Assuming is bad. Here’s someone who clearly explained his experience.

"In the first place, there is the fear that the document detracts from the authority of the Second Vatican Council, one of whose essential decisions – the liturgical reform – is being called into question.

"This fear is unfounded. In this regard, it must first be said that the Missal published by Paul VI and then republished in two subsequent editions by John Paul II, obviously is and continues to be the normal Form – the Forma ordinaria – of the Eucharistic Liturgy. The last version of the Missale Romanum prior to the Council, which was published with the authority of Pope John XXIII in 1962 and used during the Council, will now be able to be used as a Forma extraordinaria of the liturgical celebration. It is not appropriate to speak of these two versions of the Roman Missal as if they were “two Rites”. Rather, it is a matter of a twofold use of one and the same rite.
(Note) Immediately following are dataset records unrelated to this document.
(** * tap-gorgias: stream classes of [tap_gorgias/streams.py]

    A shallow embedding of the stream declarations and of the methods the
    ticket streams override ([TicketsStream.get_child_context],
    [TicketDetailsStream.get_url_params], [TicketDetailsStream.parse_response]
    and [TicketDetailsStream.post_process]), with the properties of the
    connector's specification stated over them. *)

From Stdlib Require Import List Ascii String ZArith Bool Lia.
Import ListNotations.
Open Scope string_scope.
Open Scope list_scope.

(** ** Python values

    The values handled by the streams are the ones [response.json()] builds.
    A Python [dict] keeps its keys unique and in insertion order, and the
    order is observable ([list(d.keys())] drives the loop of
    [parse_response]), so a dict is an association list in insertion order.
    A float is kept as mantissa and binary exponent; no method looks inside
    one. *)

Unset Elimination Schemes.
Inductive json : Type :=
| JNull
| JBool (b : bool)
| JInt (n : Z)
| JFloat (m e : Z)
| JStr (s : string)
| JArr (items : list json)
| JObj (fields : list (string * json)).
Set Elimination Schemes.

Definition dict : Type := list (string * json).

(** The exceptions of the model: the three built-in ones the methods can
    raise, and the two names of the specification's error taxonomy that the
    claims speak about.  No definition below ever produces the last two. *)
Inductive exn : Type :=
| KeyError (key : string)
| TypeError
| AttributeError
| TransformError
| ContextError.

Inductive result (A : Type) : Type :=
| Ok (a : A)
| Err (e : exn).

Arguments Ok {A} a.
Arguments Err {A} e.

Definition bind {A B : Type} (r : result A) (k : A -> result B) : result B :=
  match r with
  | Ok a => k a
  | Err e => Err e
  end.

Notation "x <- r ;; k" := (bind r (fun x => k))
  (at level 61, r at next level, right associativity).
Notation "' pat <- r ;; k" := (bind r (fun x => match x with pat => k end))
  (at level 61, pat pattern, r at next level, right associativity).

Fixpoint mapM {A B : Type} (f : A -> result B) (xs : list A) : result (list B) :=
  match xs with
  | [] => Ok []
  | x :: xs' => y <- f x ;; ys <- mapM f xs' ;; Ok (y :: ys)
  end.
(** * hono-sanitizer: the traversal and policy-resolution engine

    A shallow embedding of [src/utils] (the file that defines
    [shouldSanitizeField], [getFieldConfig], [sanitizeString],
    [shouldSkipField], [applyCustomSanitizer], [sanitizeStringValue],
    [sanitizeArrayValue], [sanitizeObjectValue], [sanitizeValue] and
    [sanitizeTarget]) together with the types of [src/types], followed by
    the properties of the specification that are checked against it.

    Conventions of the embedding.
    - JavaScript strings are [string]; the only operations the engine uses on
      field paths are [===], [startsWith], [split(".")] and [join(".")].
    - The mutable traversal context ([ctx.path], [ctx.currentDepth]) is
      threaded explicitly through a small state/exception/trace monad.
    - The three observers are optional in the source ([onSkip?.(...)]);
      the configuration records whether each one is installed and every
      call that reaches an installed observer is appended to a trace.
      Observers are taken to return normally, and so is [next] in the
      middleware: every property below is a property of runs in which they
      do.
    - [DOMPurify.sanitize] is an external capability: a section variable.
    - Custom functions may return or throw anything; a thrown value that
      [String()] cannot convert makes the [catch] block itself throw, and
      this is modelled. *)

From stdpp Require Import gmap strings list pretty.
From Stdlib Require Import ZArith Ascii.

(** ** JavaScript strings: the four operations used on field paths *)

Module JSString.

(** [a === b] on strings. *)
Definition eqb (a b : string) : bool := String.eqb a b.

(** [s.startsWith(p)]. *)
Definition startsWith (s p : string) : bool := String.prefix p s.

(** [parts.join(sep)]. *)
Definition join (sep : string) (parts : list string) : string :=
  String.concat sep parts.

(** [s.split(c)] for a one-character separator: never the empty list. *)
Fixpoint split (sep : ascii) (s : string) : list string :=
  match s with
  | EmptyString => [EmptyString]
  | String c rest =>
      if Ascii.eqb c sep then EmptyString :: split sep rest
      else match split sep rest with
           | [] => [String c EmptyString]
           | seg :: segs => String c seg :: segs
           end
  end.

(** Whether the character [c] occurs in [s]. *)
Fixpoint has_char (c : ascii) (s : string) : bool :=
  match s with
  | EmptyString => false
  | String d rest => Ascii.eqb d c || has_char c rest
  end.

End JSString.

Definition dot : ascii := "."%char.

(** ** Data model ([src/types]) *)

(** The JSON-like values the walker receives.  [VObj] is a plain object
    whose prototype is [Object.prototype], given by its own enumerable
    properties in [Object.entries] order (each key occurs once; a key
    ["__proto__"] is an own data property, as [JSON.parse] creates it).  A
    number is carried by the text [String(n)] gives for it, a non-plain
    object (a [Date], a [Map]: anything whose [Object.prototype.toString]
    tag is not [[object Object]]) by the text of its string conversion: the
    engine never looks further into either.  No value is callable. *)
#[warnings="-register-all"] Inductive jsvalue : Type :=
| VUndefined
| VNull
| VBool (b : bool)
| VNum (repr : string)
| VStr (s : string)
| VArr (items : list jsvalue)
| VObj (entries : list (string * jsvalue))
| VOther (repr : string).

(** [typeof value === "string"], [Array.isArray(value)], [isPlainObject(value)]. *)
Definition isString (value : jsvalue) : bool :=
  match value with VStr _ => true | _ => false end.

Definition isArray (value : jsvalue) : bool :=
  match value with VArr _ => true | _ => false end.

Definition isPlainObject (value : jsvalue) : bool :=
  match value with VObj _ => true | _ => false end.

(** The text [String(value)] returns, when it returns (see [convertible]
    below); inside [Array.prototype.join] the elements [null] and
    [undefined] contribute the empty string instead. *)
Fixpoint toString (value : jsvalue) : string :=
  match value with
  | VUndefined => "undefined"
  | VNull => "null"
  | VBool true => "true"
  | VBool false => "false"
  | VNum repr => repr
  | VStr s => s
  | VArr items =>
      JSString.join ","
        (map (fun item => match item with
                          | VUndefined | VNull => ""
                          | _ => toString item
                          end) items)
  | VObj _ => "[object Object]"
  | VOther repr => repr
  end.

Definition join_element (item : jsvalue) : string :=
  match item with
  | VUndefined | VNull => ""
  | _ => toString item
  end.

(** The text [value.join(sep)] returns on an array, when it returns. *)
Definition array_join (sep : string) (items : list jsvalue) : string :=
  JSString.join sep (map join_element items).

(** Whether an object has an own property [key]. *)
Definition has_key (key : string) (entries : list (string * jsvalue)) : bool :=
  existsb (fun e => String.eqb e.1 key) entries.

(** Whether [String(value)] returns.  A plain object is converted by the
    [toString] method it finds: [Object.prototype.toString], which returns
    ["[object Object]"], unless the object has an own property of that name.
    Such a property is not callable, so the conversion falls back on
    [valueOf], and neither an own, non-callable [valueOf] nor
    [Object.prototype.valueOf], which returns the object itself, yields a
    primitive: a [TypeError] is thrown.  An array is converted by joining
    its elements, which converts each of them. *)
Fixpoint convertible (value : jsvalue) : bool :=
  match value with
  | VArr items => forallb convertible items
  | VObj entries => negb (has_key "toString" entries)
  | _ => true
  end.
“As for the use of the 1962 Missal as a Forma extraordinaria of the liturgy of the Mass, I would like to draw attention to the fact that this Missal was never juridically abrogated and, consequently, in principle, was always permitted. At the time of the introduction of the new Missal, it did not seem necessary to issue specific norms for the possible use of the earlier Missal. Probably it was thought that it would be a matter of a few individual cases which would be resolved, case by case, on the local level. Afterwards, however, it soon became apparent that a good number of people remained strongly attached to this usage of the Roman Rite, which had been familiar to them from childhood. This was especially the case in countries where the liturgical movement had provided many people with a notable liturgical formation and a deep, personal familiarity with the earlier Form of the liturgical celebration. We all know that, in the movement led by Archbishop Lefebvre, fidelity to the old Missal became an external mark of identity; the reasons for the break which arose over this, however, were at a deeper level. Many people who clearly accepted the binding character of the Second Vatican Council, and were faithful to the Pope and the Bishops, nonetheless also desired to recover the form of the sacred liturgy that was dear to them. This occurred above all because in many places celebrations were not faithful to the prescriptions of the new Missal, but the latter actually was understood as authorizing or even requiring creativity, which frequently led to deformations of the liturgy which were hard to bear. I am speaking from experience, since I too lived through that period with all its hopes and its confusion. And I have seen how arbitrary deformations of the liturgy caused deep pain to individuals totally rooted in the faith of the Church.”